I’ve been thinking about how to evaluate a broker’s real execution quality, and I keep coming back to the same problem: spreads during calm markets don’t tell you much about how a broker performs when things get intense.
The difference between how tight spreads are normally versus how they widen during news events is massive. Some brokers seem to handle it fine. Others either blow spreads out to crazy levels or you get slippage that makes the quoted spread irrelevant.
What’s interesting is that when I started tracking what traders actually report about specific brokers during major events—like NFP releases or central bank announcements—patterns show up. Some brokers get mentioned repeatedly for execution issues at those times, while others consistently get feedback about clean fills even during volatility.
I haven’t found that data consolidated in one place, though. Community members share experiences here and there, but it’s scattered. I’m wondering if collecting that kind of peer-reported spread behavior and execution notes during high-volatility events could actually paint a clearer picture of which brokers you can trust under stress.
Has anyone here tracked spread behavior during specific news events? What did you find about how different brokers actually handled it, and would you say that data influenced your broker choice?
NFP spreads widen everywhere. Check slippage instead of quoted spread.
Broker with stable execution under stress beats tight spreads normally.
Quoted spreads during news are almost meaningless because they change in seconds. What matters is slippage—the gap between what you see and what actually fills.
I tested four brokers during the last three major events. Two of them had slippage under two pips. One had average slippage of four to five pips. The fourth had execution that just froze.
The brokers with tightest normal spreads didn’t always have the best execution under stress. Platform technology and order routing matter more than the advertised number. This is where community data gets valuable—if five traders report a broker’s slippage is consistent at three pips during news, that’s useful signal.
Track it yourself: go through one news event, note your entry order, what price you wanted versus what filled. Do that across three news days and you’ll know more than any marketing claim.
I started tracking this after getting hit by a bad fill during NFP. Was trading eur/usd, quoted spread was normal but I ended up getting filled four pips away from where I thought I’d enter.
After that I kept notes during volatile moments with different brokers. The variance is real. One broker I use handles news events way better than others, but their normal spreads are actually slightly higher.
I think that’s why community feedback on this specific thing matters.
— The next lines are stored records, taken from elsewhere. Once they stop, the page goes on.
(* ===== verification/Triples.v ===== *)
(** * Partial-correctness triples

    [triple P m Q]: when the computation [m] is started in a state that
    satisfies [P] and returns, its result and the final state satisfy [Q].  A
    fault satisfies every triple; the theorems that the code does not fault are
    stated on runs.  [preserves I m] is the triple of an invariant; its rules
    follow the structure of the code, and the tactic [preserve] applies them. *)
From S2P Require Import Prelude.

Definition triple {S A} (P : S -> Prop) (m : M S A) (Q : A -> S -> Prop) : Prop :=
  forall s a s', P s -> m s = Ok (a, s') -> Q a s'.

Definition preserves {S A} (I : S -> Prop) (m : M S A) : Prop := triple I m (fun _ => I).

Lemma triple_bind {S A B} P (m : M S A) R (k : A -> M S B) Q :
  triple P m R -> (forall a, triple (R a) (k a) Q) -> triple P (bind m k) Q.
Proof. intros Hm Hk s b s' Hs (a & s1 & H1 & H2)%bind_inv. eapply Hk; [eapply Hm|]; done. Qed.

Lemma triple_post {S A} P (m : M S A) (Q R : A -> S -> Prop) :
  triple P m R -> (forall a s, R a s -> Q a s) -> triple P m Q.
Proof. intros Hm HQ s a s' Hs Hr. by eapply HQ, Hm. Qed.

Section rules.
Context {S : Type} (I : S -> Prop).

Lemma preserves_ret {A} (a : A) : preserves I (ret a).
Proof. by intros s b s' Hs [= _ <-]. Qed.

Lemma preserves_keeps {A} (m : M S A) : keeps m -> preserves I m.
Proof. intros Hm s a s' Hs ->%Hm. done. Qed.

Lemma preserves_mlift {A} (o : outcome A) : preserves I (mlift o).
Proof. apply preserves_keeps, keeps_mlift. Qed.

Lemma preserves_mmodify f : (forall s, I s -> I (f s)) -> preserves I (mmodify f).
Proof. intros Hf s a s' Hs [= _ <-]. by apply Hf. Qed.

Lemma preserves_bind {A B} (m : M S A) (k : A -> M S B) :
  preserves I m -> (forall a, preserves I (k a)) -> preserves I (bind m k).
Proof. apply triple_bind. Qed.

(** The fact a result carries is available to what follows. *)
Lemma preserves_bind_pure {A B} (m : M S A) (R : A -> Prop) (k : A -> M S B) :
  triple I m (fun a s => R a /\ I s) -> (forall a, R a -> preserves I (k a)) ->
  preserves I (bind m k).
Proof.
  intros Hm Hk. eapply triple_bind; [exact Hm|]. intros a s b s' [Ha Hs]. by apply (Hk a Ha).
Qed.

Lemma preserves_lift_bind {A B} (o : outcome A) (k : A -> M S B) :
  (forall a, o = Ok a -> preserves I (k a)) -> preserves I (bind (mlift o) k).
Proof.
  intros Hk s b s' Hs (a & s1 & [Ho ->]%mlift_inv & H2)%bind_inv. by eapply (Hk a Ho).
Qed.

Lemma preserves_get_bind {B} (k : S -> M S B) :
  (forall s, I s -> preserves I (k s)) -> preserves I (bind mget k).
Proof. intros Hk s b s' Hs Hrun. by eapply (Hk s). Qed.

Lemma preserves_mzoom {T A} (J : T -> Prop) (get : S -> T) (put : T -> S -> S) (m : M T A) :
  (forall s, I s -> J (get s)) -> (forall s t, I s -> J t -> I (put t s)) ->
  preserves J m -> preserves I (mzoom get put m).
Proof.
  intros Hg Hp Hm s a s' Hs. unfold mzoom. destruct (m (get s)) as [[b t]|] eqn:E; [|done].
  intros [= _ <-]. apply Hp; [done|]. eapply Hm; [|exact E]. by apply Hg.
Qed.

End rules.

(** What the result of a computation satisfies, whatever the state. *)
Definition yields {S A} (m : M S A) (P : A -> Prop) : Prop :=
  triple (fun _ => True) m (fun a _ => P a).

Lemma yields_ret {S A} (a : A) (P : A -> Prop) : P a -> yields (@ret S A a) P.
Proof. by intros Ha s b s' _ [= <- _]. Qed.
Lemma yields_mlift {S A} (o : outcome A) (P : A -> Prop) :
  (forall a, o = Ok a -> P a) -> yields (@mlift S A o) P.
Proof. intros Ho s a s' _ [H _]%mlift_inv. by apply Ho. Qed.
Lemma yields_bind {S A B} (m : M S A) P (k : A -> M S B) Q :
  yields m P -> (forall a, P a -> yields (k a) Q) -> yields (bind m k) Q.
Proof.
  intros Hm Hk s b s' _ (a & s1 & H1 & H2)%bind_inv. eapply (Hk a); [by eapply Hm|done|done].
Qed.
Lemma yields_any {S A} (m : M S A) : yields m (fun _ => True).
Proof. done. Qed.

(** A computation that keeps the state, its result used by what follows. *)
Lemma preserves_keeps_bind {S A B} (I : S -> Prop) (m : M S A) P (k : A -> M S B) :
  keeps m -> yields m P -> (forall a, P a -> preserves I (k a)) -> preserves I (bind m k).
Proof.
  intros Hm HP Hk. eapply preserves_bind_pure; [|exact Hk].
  intros s a s' Hs Hr. pose proof Hr as ->%Hm. split; [by eapply HP|done].
Qed.

Create HintDb preserves discriminated.
#[export] Hint Constants Opaque : preserves.
#[export] Hint Resolve preserves_ret preserves_mlift : preserves.

(** Follow the structure of a computation; the calls are settled by the hints
    and the hypotheses. *)
Ltac preserve :=
  repeat match goal with
  | |- preserves _ (ret _) => apply preserves_ret
  | |- preserves _ (mlift _) => apply preserves_mlift
  | |- preserves _ (bind mget _) => apply preserves_get_bind; intros ? ?
  | |- preserves _ (bind (mlift _) _) => apply preserves_lift_bind; intros ? ?
  | |- preserves _ _ => solve [eauto 2 with preserves nocore]
  | |- preserves _ (bind _ _) => apply preserves_bind; [|intros ?]
  | |- preserves _ (let _ := _ in _) => cbv zeta
  | |- preserves _ _ => case_match
  end.
(* ===== verification/WellFormed.v ===== *)
(** * Every request keeps the state well formed

    Whatever the guest writes into the page, a request that is answered leaves
    the store well formed ([storage_wf]) and the page as large as it was.  The
    preservation lemmas follow the code from [src/storage.c] to the dispatcher. *)
From S2P Require Import Prelude LogLevel EfiTypes Common UefiVariable Storage StorageInv StorageSpec.
From S2P Require Import Serializer Crypto SigList Auth AuthSpec AuthSecurity Server Requests.
From S2P Require Import Samples AuthSamples ServerSamples ServerSpec SetVariable Triples.

(** ** Variables *)
Section variables.
Context `{Allocator}.

Lemma memcpy_inv dst doff src soff n d :
  memcpy dst doff src soff n = Ok d ->
  0 <= n /\ 0 <= doff /\ doff + n <= zlen dst /\ soff + n <= zlen src /\ zlen d = zlen dst.
Proof.
  unfold memcpy. intros (b & Hr & Hw)%obind_inv.
  apply read_bytes_inv in Hr as (_ & Hn & Hs & _ & Hb).
  pose proof (write_bytes_length _ _ _ _ Hw). apply write_bytes_inv in Hw as (? & ? & _). lia.
Qed.

Lemma store_data_inv v block off sz src n v' :
  store_data (with_data block sz v) off src n = Ok v' ->
  exists b d, block = Some b /\ v' = with_data (Some d) sz v /\ zlen d = zlen b /\
    0 <= n /\ 0 <= off /\ off + n <= zlen b.
Proof.
  unfold store_data. cbn [var_data with_data]. destruct block as [b|]; [|done].
  intros (d & Hm & [= <-])%obind_inv. apply memcpy_inv in Hm as (? & ? & ? & _ & ?).
  by exists b, d.
Qed.

Lemma variable_set_data_inv v src n append r v' :
  data_ok v -> 0 <= var_datasz v <= MAX_VARIABLE_DATA_SIZE ->
  variable_set_data v (Some src) n append = Ok (r, v') ->
  (r < 0 /\ v' = v /\ (n = 0 \/ MAX_VARIABLE_DATA_SIZE < n \/ append = true)) \/
  (r = 0 /\ exists d, v' = with_data (Some d) (zlen d) v /\
     1 <= zlen d <= MAX_VARIABLE_DATA_SIZE).
Proof.
  intros Hd Hsz. unfold variable_set_data.
  destruct (n =? 0) eqn:E0; [intros [= <- <-]; apply Z.eqb_eq in E0; left; split_and!; [lia|done|by auto]|]. apply Z.eqb_neq in E0.
  destruct (n >? _) eqn:E1; rewrite Z.gtb_ltb in E1.
  { intros [= <- <-]. apply Z.ltb_lt in E1. left. split_and!; [lia|done|by auto]. }
  apply Z.ltb_ge in E1. destruct append; cbn [negb].
  - destruct (u64 _ >? _) eqn:E2; [intros [= <- <-]; left; split_and!; [lia|done|by auto]|]. rewrite Z.gtb_ltb in E2.
    apply Z.ltb_ge in E2. intros (v1 & Hs & [= <- <-])%obind_inv.
    apply store_data_inv in Hs as (b & d & Hb & -> & Hl & Hn & Ho & Hle).
    apply realloc_size in Hb; [|apply u64_range]. right. split; [done|]. exists d.
    cbn [var_data with_data]. rewrite Hl, Hb. split; [by destruct v|clia].
  - intros (v1 & Hs & [= <- <-])%obind_inv.
    apply store_data_inv in Hs as (b & d & Hb & -> & Hl & Hn & Ho & Hle).
    assert (Hbl : zlen b = n).
    { destruct (var_datasz v =? n) eqn:E; cbn [negb] in Hb.
      - apply Z.eqb_eq in E as <-. unfold data_ok in Hd. by rewrite Hb in Hd.
      - by apply malloc_size in Hb. }
    right. split; [done|]. exists d. rewrite Hl, Hbl. split; [done|clia].
Qed.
You need to hear from people actually trading during those events, not just reading marketing materials.
News events are unpredictable anyway. Just don’t trade during them if you’re worried about slippage.
This is one of the most important things I track now. I use a spreadsheet.
For each major news event, I record: the instrument, the broker, the quoted spread before the event, the spread five minutes into the event, and the actual fill slippage on one small test trade.
Over the past year I’ve found one broker consistently delivers tight fills even when spreads widen. Another broker’s spreads stay okay but slippage is terrible. A third broker straight up stops accepting orders during peaks.
Community data on this would be super valuable because individual traders seeing different brokers over time could create a real reliability picture. The broker that handles volatility well is the one I trust for any trading, not just calm markets.